» Your task
Filter these entries down to the lines that hold the word "mkContext", and show each of them.

» Provided material

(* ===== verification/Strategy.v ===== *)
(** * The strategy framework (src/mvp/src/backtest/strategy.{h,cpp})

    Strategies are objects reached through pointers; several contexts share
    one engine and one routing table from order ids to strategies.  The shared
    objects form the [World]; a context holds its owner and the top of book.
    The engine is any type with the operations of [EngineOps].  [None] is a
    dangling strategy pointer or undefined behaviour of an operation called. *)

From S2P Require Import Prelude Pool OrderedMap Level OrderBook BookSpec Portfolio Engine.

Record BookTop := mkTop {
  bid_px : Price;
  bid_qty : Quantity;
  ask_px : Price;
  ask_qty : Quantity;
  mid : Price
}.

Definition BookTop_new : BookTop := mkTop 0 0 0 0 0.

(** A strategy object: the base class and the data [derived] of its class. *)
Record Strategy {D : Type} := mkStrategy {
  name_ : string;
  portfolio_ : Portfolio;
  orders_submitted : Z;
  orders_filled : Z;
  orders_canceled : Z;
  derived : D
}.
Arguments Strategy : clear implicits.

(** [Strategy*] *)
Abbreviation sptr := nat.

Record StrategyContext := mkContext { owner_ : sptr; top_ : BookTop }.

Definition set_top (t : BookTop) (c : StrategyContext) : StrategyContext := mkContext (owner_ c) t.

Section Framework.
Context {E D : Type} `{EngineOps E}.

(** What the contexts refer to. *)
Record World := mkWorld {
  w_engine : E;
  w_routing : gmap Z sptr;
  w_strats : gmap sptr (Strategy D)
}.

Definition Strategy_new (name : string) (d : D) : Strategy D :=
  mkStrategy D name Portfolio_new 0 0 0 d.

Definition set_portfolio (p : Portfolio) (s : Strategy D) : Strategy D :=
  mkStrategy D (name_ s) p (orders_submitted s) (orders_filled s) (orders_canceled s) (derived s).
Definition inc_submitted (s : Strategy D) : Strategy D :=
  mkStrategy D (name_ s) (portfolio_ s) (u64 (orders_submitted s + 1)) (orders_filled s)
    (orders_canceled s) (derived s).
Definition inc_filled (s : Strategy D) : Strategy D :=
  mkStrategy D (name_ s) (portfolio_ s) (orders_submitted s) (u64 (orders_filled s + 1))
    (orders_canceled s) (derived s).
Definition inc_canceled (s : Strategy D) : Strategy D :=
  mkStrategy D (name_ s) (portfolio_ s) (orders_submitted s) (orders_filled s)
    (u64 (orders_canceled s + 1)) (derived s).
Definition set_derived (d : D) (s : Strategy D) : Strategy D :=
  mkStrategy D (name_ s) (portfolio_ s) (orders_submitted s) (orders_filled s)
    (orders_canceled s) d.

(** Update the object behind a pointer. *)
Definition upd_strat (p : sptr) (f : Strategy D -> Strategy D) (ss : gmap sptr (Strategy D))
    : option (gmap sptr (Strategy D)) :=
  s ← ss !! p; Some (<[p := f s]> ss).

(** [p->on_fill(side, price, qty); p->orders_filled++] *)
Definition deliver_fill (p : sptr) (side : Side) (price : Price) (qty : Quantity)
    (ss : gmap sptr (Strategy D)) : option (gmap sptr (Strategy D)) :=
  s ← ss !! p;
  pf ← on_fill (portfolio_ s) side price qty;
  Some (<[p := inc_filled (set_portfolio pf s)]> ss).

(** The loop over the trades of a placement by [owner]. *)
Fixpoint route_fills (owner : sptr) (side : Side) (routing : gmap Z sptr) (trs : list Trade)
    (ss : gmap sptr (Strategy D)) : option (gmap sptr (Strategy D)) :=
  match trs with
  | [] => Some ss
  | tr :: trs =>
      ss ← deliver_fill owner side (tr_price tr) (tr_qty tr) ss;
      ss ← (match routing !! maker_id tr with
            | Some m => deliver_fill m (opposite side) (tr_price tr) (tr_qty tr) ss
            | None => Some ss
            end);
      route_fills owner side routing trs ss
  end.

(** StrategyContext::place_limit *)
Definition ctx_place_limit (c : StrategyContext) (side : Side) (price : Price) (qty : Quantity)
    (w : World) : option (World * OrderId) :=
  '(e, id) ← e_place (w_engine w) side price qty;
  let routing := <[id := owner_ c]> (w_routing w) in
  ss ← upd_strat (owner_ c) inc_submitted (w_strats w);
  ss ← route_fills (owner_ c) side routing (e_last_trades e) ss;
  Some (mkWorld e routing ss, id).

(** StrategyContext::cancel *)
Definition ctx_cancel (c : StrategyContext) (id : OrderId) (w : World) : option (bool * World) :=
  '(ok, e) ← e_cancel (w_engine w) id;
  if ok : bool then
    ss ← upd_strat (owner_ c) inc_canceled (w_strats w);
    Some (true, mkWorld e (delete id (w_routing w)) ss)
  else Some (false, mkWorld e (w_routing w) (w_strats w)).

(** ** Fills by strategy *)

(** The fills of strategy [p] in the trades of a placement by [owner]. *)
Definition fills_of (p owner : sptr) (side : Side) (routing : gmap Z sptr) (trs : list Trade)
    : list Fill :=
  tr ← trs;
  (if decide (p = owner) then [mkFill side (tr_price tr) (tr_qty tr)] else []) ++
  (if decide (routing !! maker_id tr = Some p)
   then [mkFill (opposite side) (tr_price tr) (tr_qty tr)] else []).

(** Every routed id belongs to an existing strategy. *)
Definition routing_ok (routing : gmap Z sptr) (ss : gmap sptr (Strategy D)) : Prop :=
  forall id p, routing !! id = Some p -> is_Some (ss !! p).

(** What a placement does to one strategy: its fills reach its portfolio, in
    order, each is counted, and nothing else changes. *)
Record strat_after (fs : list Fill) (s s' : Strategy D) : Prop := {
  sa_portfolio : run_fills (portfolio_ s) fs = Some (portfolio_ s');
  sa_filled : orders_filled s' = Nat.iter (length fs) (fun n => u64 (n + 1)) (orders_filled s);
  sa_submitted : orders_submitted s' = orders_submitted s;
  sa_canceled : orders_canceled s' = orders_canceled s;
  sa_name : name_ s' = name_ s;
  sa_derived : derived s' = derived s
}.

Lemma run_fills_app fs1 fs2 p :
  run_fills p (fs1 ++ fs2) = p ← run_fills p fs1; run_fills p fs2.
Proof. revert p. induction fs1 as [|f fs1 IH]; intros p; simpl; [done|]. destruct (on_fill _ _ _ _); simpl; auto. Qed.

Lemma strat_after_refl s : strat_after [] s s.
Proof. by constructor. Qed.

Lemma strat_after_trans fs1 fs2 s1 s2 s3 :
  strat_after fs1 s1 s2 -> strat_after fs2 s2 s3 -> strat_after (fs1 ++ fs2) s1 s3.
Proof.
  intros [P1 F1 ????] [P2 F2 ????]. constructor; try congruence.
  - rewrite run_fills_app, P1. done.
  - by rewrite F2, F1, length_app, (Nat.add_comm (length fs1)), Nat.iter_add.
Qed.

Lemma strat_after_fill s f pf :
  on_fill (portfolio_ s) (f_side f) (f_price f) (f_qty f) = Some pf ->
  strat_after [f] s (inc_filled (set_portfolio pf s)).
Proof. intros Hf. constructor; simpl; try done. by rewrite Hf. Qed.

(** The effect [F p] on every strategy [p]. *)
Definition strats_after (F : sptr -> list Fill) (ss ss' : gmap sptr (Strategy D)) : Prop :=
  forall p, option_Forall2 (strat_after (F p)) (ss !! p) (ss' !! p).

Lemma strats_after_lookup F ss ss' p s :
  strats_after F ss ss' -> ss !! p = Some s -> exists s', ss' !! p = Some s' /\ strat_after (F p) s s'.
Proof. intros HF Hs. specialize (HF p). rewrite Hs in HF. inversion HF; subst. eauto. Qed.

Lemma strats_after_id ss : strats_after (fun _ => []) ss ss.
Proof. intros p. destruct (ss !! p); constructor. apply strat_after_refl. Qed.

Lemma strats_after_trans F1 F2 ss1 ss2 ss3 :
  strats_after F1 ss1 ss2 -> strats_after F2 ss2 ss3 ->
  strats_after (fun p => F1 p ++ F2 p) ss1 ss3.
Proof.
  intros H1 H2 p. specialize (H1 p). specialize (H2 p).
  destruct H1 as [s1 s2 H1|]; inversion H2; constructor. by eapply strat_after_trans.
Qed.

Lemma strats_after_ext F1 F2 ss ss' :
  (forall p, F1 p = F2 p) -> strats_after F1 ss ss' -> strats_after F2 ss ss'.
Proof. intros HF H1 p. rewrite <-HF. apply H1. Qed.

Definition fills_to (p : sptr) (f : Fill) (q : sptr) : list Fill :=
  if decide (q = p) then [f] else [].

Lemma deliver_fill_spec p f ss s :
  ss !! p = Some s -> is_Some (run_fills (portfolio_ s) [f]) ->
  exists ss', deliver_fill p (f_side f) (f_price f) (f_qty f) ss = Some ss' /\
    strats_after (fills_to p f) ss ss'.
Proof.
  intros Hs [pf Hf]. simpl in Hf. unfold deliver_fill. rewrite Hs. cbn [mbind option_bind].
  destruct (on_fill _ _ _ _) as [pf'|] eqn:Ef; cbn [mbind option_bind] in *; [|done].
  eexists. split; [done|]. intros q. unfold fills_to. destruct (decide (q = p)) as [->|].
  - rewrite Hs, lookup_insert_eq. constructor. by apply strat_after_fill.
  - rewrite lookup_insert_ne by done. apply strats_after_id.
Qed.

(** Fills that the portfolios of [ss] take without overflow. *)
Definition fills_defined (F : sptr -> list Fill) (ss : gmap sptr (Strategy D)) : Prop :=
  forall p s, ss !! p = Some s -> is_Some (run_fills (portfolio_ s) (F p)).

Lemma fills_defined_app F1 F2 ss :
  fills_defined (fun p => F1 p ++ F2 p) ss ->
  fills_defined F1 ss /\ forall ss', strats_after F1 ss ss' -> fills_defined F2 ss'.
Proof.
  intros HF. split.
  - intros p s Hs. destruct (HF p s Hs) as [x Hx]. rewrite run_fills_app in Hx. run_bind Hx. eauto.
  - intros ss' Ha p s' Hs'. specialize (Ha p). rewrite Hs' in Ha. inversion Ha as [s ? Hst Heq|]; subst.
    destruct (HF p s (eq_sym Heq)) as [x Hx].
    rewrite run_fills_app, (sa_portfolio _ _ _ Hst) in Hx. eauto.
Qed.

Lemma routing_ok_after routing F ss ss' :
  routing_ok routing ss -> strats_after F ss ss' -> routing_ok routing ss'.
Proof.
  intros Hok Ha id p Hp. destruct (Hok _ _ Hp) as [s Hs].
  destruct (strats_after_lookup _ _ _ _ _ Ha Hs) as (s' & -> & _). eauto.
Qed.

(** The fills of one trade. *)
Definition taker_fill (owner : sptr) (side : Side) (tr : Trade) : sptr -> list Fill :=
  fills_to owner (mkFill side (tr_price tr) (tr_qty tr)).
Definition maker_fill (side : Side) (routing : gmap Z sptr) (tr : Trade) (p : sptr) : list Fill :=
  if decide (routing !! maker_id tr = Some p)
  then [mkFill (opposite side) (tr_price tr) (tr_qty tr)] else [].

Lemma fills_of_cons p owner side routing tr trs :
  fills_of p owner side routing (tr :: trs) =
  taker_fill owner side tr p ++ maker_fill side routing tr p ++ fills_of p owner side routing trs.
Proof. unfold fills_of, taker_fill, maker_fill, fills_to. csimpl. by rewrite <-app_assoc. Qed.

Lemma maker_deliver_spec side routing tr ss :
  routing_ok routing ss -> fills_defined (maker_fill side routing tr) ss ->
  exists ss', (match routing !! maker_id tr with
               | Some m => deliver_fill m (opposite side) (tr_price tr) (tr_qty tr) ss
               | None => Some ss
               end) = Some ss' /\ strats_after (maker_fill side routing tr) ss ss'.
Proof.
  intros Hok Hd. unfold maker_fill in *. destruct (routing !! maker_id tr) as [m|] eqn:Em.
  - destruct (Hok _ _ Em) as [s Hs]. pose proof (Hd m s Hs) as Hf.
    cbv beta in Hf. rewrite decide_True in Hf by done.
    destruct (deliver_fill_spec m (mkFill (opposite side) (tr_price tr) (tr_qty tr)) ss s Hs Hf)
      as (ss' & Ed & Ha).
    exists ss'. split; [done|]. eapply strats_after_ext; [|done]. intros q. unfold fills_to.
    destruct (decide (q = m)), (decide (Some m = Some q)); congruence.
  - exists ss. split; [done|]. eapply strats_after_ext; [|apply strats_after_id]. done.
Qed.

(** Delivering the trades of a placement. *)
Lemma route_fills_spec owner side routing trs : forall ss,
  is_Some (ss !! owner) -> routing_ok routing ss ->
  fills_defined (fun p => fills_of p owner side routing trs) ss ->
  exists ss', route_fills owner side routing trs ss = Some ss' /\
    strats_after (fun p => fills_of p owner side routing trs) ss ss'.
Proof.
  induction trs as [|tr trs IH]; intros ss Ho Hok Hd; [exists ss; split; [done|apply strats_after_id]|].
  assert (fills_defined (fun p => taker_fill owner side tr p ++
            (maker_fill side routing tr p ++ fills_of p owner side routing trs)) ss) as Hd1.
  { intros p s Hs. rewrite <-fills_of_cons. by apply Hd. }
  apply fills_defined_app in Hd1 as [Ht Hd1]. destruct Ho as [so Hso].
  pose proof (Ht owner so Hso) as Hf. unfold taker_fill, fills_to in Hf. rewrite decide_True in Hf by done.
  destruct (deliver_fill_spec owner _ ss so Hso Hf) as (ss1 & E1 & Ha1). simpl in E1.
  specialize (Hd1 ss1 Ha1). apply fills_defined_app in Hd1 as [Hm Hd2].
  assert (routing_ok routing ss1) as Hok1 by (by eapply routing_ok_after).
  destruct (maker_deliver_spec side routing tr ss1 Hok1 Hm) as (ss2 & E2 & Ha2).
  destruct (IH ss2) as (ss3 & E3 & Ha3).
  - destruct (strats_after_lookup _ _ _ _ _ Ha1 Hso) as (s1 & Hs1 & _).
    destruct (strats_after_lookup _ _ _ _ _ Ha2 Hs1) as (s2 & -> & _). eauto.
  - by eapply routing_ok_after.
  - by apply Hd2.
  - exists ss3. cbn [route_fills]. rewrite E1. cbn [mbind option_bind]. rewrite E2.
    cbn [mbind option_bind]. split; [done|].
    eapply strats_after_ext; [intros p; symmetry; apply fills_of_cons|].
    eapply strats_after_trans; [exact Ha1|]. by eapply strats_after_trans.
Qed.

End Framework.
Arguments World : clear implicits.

» Written response
Record StrategyContext := mkContext { owner_ : sptr; top_ : BookTop }.
Definition set_top (t : BookTop) (c : StrategyContext) : StrategyContext := mkContext (owner_ c) t.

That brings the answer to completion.